Movies and television shows are filled with characters who must overcome seemingly insurmountable obstacles (like shyness or living in a weird lake house) to find true love. Overcoming these obstacles can take weeks, months, or even years. With all this yearning and pining is it any wonder that some of us become painful crush junkies?
Take for example The X-Files. Agents Mulder and Scully had one of the greatest will-they-or-won’t-they television love stories of our time (Proof? So many weird Youtube montages). Somehow, the longer they put off revealing their feelings, the more their story resonated in our nerd-hearts. WE COULD NOT GET ENOUGH.
(Source: human-activities)
Our addiction to complicated courtships doesn’t end with The X-Files. Swiss writer Alain de Botton suggests that romantic literature, with its emphasis on aching after a distant lover, just validates our painful crush tendencies.
He states:
This focus on unrequitedness is of course a great solace for the lovelorn. It means that their feelings are continually heightened and confirmed by what they read.

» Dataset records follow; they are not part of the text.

(** [NanoDet.detect], for a source image of shape [srcimg_shape]; [outs] is
    the tensor the inference session returns for the preprocessed image.
    The result lists the rectangles drawn, in order. *)
Definition detect (self : NanoDet) (srcimg_shape : Z * Z) (outs : list (list R))
  : result (list Detection) :=
  let '(src_h, src_w) := srcimg_shape in
  '(newh, neww, top, left_) <- resize_image self srcimg_shape (keep_ratio self) ;;
  '(det_bboxes, det_conf, det_classid) <- post_process self outs 1 false ;;
  if (newh =? 0)%Z || (neww =? 0)%Z then Raise ZeroDivisionError else
  let ratioh := (IZR src_h / IZR newh)%R in
  let ratiow := (IZR src_w / IZR neww)%R in
  mapM (fun i =>
          b <- py_index det_bboxes i ;;
          cid <- py_index det_classid i ;;
          conf <- py_index det_conf i ;;
          label <- py_index (classes self) cid ;;
          Ok (remap src_h src_w top left_ ratioh ratiow b, label, conf))
       (seq 0 (length det_bboxes)).

(** The expected value line 215 computes for one logit vector: the inner
    product of its softmax with the support [project]. *)
Definition expected_value (self : NanoDet) (logits : list R) : R :=
  inner (softmax_row logits) (map IZR (project self)).

(** ** A small detector for examples

    One class, an 8 by 8 input and an output row of 9 values: [reg_max] is 1
    and every level has the single anchor [(0, 0)]. *)
Definition tiny_with (pt it : R) : NanoDet :=
  {| classes := ["person"%string];
     num_classes := 1;
     prob_threshold := pt;
     iou_threshold := it;
     input_shape := (8, 8)%Z;
     reg_max := 1%Z;
     project := [0; 1]%Z;
     strides := [8; 16; 32; 64]%Z;
     mlvl_anchors := [[(0, 0)]; [(0, 0)]; [(0, 0)]; [(0, 0)]]%Z;
     keep_ratio := false |}.

Definition tiny : NanoDet := tiny_with 0.4%R 0.3%R.

(** An output tensor for [tiny]: one row per level, the class score followed
    by four pairs of logits. *)
Definition tiny_preds : list (list R) :=
  [[0.9; 0; 0; 0; 0; 0; 0; 0; 0];
   [0.1; 0; 0; 0; 0; 0; 0; 0; 0];
   [0.2; 0; 0; 0; 0; 0; 0; 0; 0];
   [0.3; 0; 0; 0; 0; 0; 0; 0; 0]]%R.

(** ** A detector with four anchors on its finest level

    One class and [reg_max] 1 as [tiny], on a 16 by 16 input: the level of
    stride 8 has a grid of 2 by 2 anchors, the other levels have one. *)
Definition small : NanoDet :=
  {| classes := ["person"%string];
     num_classes := 1;
     prob_threshold := 0.4%R;
     iou_threshold := 0.3%R;
     input_shape := (16, 16)%Z;
     reg_max := 1%Z;
     project := [0; 1]%Z;
     strides := [8; 16; 32; 64]%Z;
     mlvl_anchors :=
       [[(0, 0); (8, 0); (0, 8); (8, 8)]; [(0, 0)]; [(0, 0)]; [(0, 0)]]%Z;
     keep_ratio := false |}.

(** An output tensor for [small]: seven rows, all logits zero, and only the
    row of the anchor [(8, 8)] with a score above the threshold. *)
Definition small_preds : list (list R) :=
  [[0.1; 0; 0; 0; 0; 0; 0; 0; 0];
   [0.1; 0; 0; 0; 0; 0; 0; 0; 0];
   [0.1; 0; 0; 0; 0; 0; 0; 0; 0];
   [0.9; 0; 0; 0; 0; 0; 0; 0; 0];
   [0.1; 0; 0; 0; 0; 0; 0; 0; 0];
   [0.1; 0; 0; 0; 0; 0; 0; 0; 0];
   [0.1; 0; 0; 0; 0; 0; 0; 0; 0]]%R.

(** ** The remapping as the specification words it

    Subtract the padding, multiply by the ratio of the axis, clip to the
    image and round to the nearest integer pixel ([nearest x] is the floor of
    [x + 1/2]). *)
Definition nearest (x : R) : Z := Int_part (x + 1 / 2).

Definition remap_spec (src_h src_w top left_ : Z) (ratioh ratiow : R) (b : Box)
  : Z * Z * Z * Z :=
  let '(b0, b1, b2, b3) := b in
  (nearest (clip 0 (IZR src_w) ((b0 - IZR left_) * ratiow)),
   nearest (clip 0 (IZR src_h) ((b1 - IZR top) * ratioh)),
   nearest (clip 0 (IZR src_w) ((b2 - IZR left_) * ratiow)),
   nearest (clip 0 (IZR src_h) ((b3 - IZR top) * ratioh))).

(** [floor_of v z]: the integer [z] is the floor of [v]. *)
Definition floor_of (v : R) (z : Z) : Prop := (IZR z <= v < IZR z + 1)%R.

(** [truncation_of v z]: the integer [z] is at most [v] and at most one
    below it, as [int(v)] is for a non-negative [v]. *)
Definition truncation_of (v : R) (z : Z) : Prop := (IZR z <= v <= IZR z + 1)%R.

(** A rectangle of [detect] against the box it comes from, for an image of
    shape [(src_h, src_w)]: each corner is the box corner scaled by the ratio
    of its axis, with nothing subtracted, and truncated to an integer pixel
    inside the image. *)
Definition remapped (self : NanoDet) (src_h src_w : Z) (b : Box) (det : Detection)
  : Prop :=
  let '(b0, b1, b2, b3) := b in
  let '(xmin, ymin, xmax, ymax, _, _) := det in
  let ratioh := (IZR src_h / IZR (fst (input_shape self)))%R in
  let ratiow := (IZR src_w / IZR (snd (input_shape self)))%R in
  ((0 <= xmin <= src_w)%Z /\ truncation_of (b0 * ratiow) xmin) /\
  ((0 <= ymin <= src_h)%Z /\ truncation_of (b1 * ratioh) ymin) /\
  ((0 <= xmax <= src_w)%Z /\ truncation_of (b2 * ratiow) xmax) /\
  ((0 <= ymax <= src_h)%Z /\ truncation_of (b3 * ratioh) ymax).

(** The shape of an output tensor the detector can decode: a row for every
    anchor of every level, each with the class scores followed by the four
    distributions. *)
Definition preds_shape_ok (self : NanoDet) (preds : list (list R)) : Prop :=
  (length (concat (mlvl_anchors self)) <= length preds)%nat /\
  Forall (fun row =>
            length row = (num_classes self + 4 * Z.to_nat (reg_max self + 1))%nat)
         preds.

(** A box whose corners are in order. *)
Definition box_ordered (b : Box) : Prop :=
  let '(x1, y1, x2, y2) := b in (x1 <= x2)%R /\ (y1 <= y2)%R.

(** A box inside a tensor or an image of shape [(h, w)]. *)
Definition box_within (h w : Z) (b : Box) : Prop :=
  let '(x1, y1, x2, y2) := b in
  (0 <= x1 <= IZR w)%R /\ (0 <= y1 <= IZR h)%R /\
  (0 <= x2 <= IZR w)%R /\ (0 <= y2 <= IZR h)%R.

(** ** Ranking of candidates

    [ranks_before s i j]: candidate [i] has a higher score than [j], or the
    same score and a higher index. *)
Definition ranks_before (max_scores : list R) (i j : nat) : Prop :=
  (nth j max_scores 0 < nth i max_scores 0)%R \/
  (nth i max_scores 0%R = nth j max_scores 0%R /\ (j < i)%nat).
(** * vscode-telnet-pty: the Telnet pseudoterminal of [src/index.ts]

    A shallow embedding of the class [TelnetPseudoterminal] and of the
    negotiation policy it implements, followed by the properties of that
    policy.

    Conventions of the embedding.
    - JavaScript numbers that carry option codes, byte values, columns and
      rows are integers ([Z]); a [Buffer] is a list of byte values.
    - A method of the class is a computation in the monad [M]: it reads and
      updates the fields of the object, records the calls it makes on the
      [TelnetSocket], and either returns or throws.  A throw keeps the field
      updates and the socket calls made before it, as in JavaScript. *)

From Stdlib Require Import ZArith List String Ascii Bool Lia.
Import ListNotations.

Local Open Scope Z_scope.

(** ** Constants of the source *)

Definition ECHO : Z := 1.
Definition SUPPRESS_GO_AHEAD : Z := 3.
Definition TERMINAL_TYPE : Z := 24.
Definition NAWS : Z := 31.
Definition NEW_ENVIRON : Z := 39.

Definition IS : Z := 0.
Definition SEND : Z := 1.

(** ** Node.js buffers *)

Module Buffer.

Definition t := list Z.

(** [Buffer.alloc(size)]: a zero-filled buffer. *)
Definition alloc (size : nat) : t := repeat 0 size.

(** Storing a number in a [Uint8Array] slot keeps its low eight bits. *)
Definition ToUint8 (v : Z) : Z := v mod 256.

(** The operand conversion of [>>>]. *)
Definition ToUint32 (v : Z) : Z := v mod 2 ^ 32.

(** [v >>> n] *)
Definition ushr (v : Z) (n : Z) : Z := Z.shiftr (ToUint32 v) n.

(** [buf[i] = v] for an index inside the buffer; outside it the
    assignment to a typed array is ignored. *)
Fixpoint store (buf : t) (i : nat) (v : Z) : t :=
  match buf, i with
  | [], _ => []
  | _ :: rest, O => ToUint8 v :: rest
  | b :: rest, S j => b :: store rest j v
  end.

(** [buf[0]]: [None] stands for [undefined]. *)
Definition first (buf : t) : option Z :=
  match buf with
  | [] => None
  | b :: _ => Some b
  end.

(** [Buffer.from(str)] for a string of ASCII characters. *)
Definition from_string (s : string) : t :=
  map (fun c => Z.of_nat (nat_of_ascii c)) (list_ascii_of_string s).

Definition INT16_MIN : Z := -32768.
Definition INT16_MAX : Z := 32767.

Definition fitsInt16 (v : Z) : bool :=
  (INT16_MIN <=? v) && (v <=? INT16_MAX).

Inductive WriteResult :=
| Written (buf : t)
| OutOfRange (received : Z).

They are trained to dwell on, and even celebrate, the bitter-sweet sensations of waiting for a phone call and microwaving meals-for-one.
Of course, unlike our favourite characters we aren’t always rewarded at the end of a painful crush. And, since love stories usually end when the couple gets together they leave us totally unprepared for what happens after someone does reciprocate our feelings.
Soooooo, all you need to do is cut back on all the Goethe you’ve been reading and stop streaming The X-Files and go talk to this guy. Does this help? Okay, great!
Peeeaaaace,
A.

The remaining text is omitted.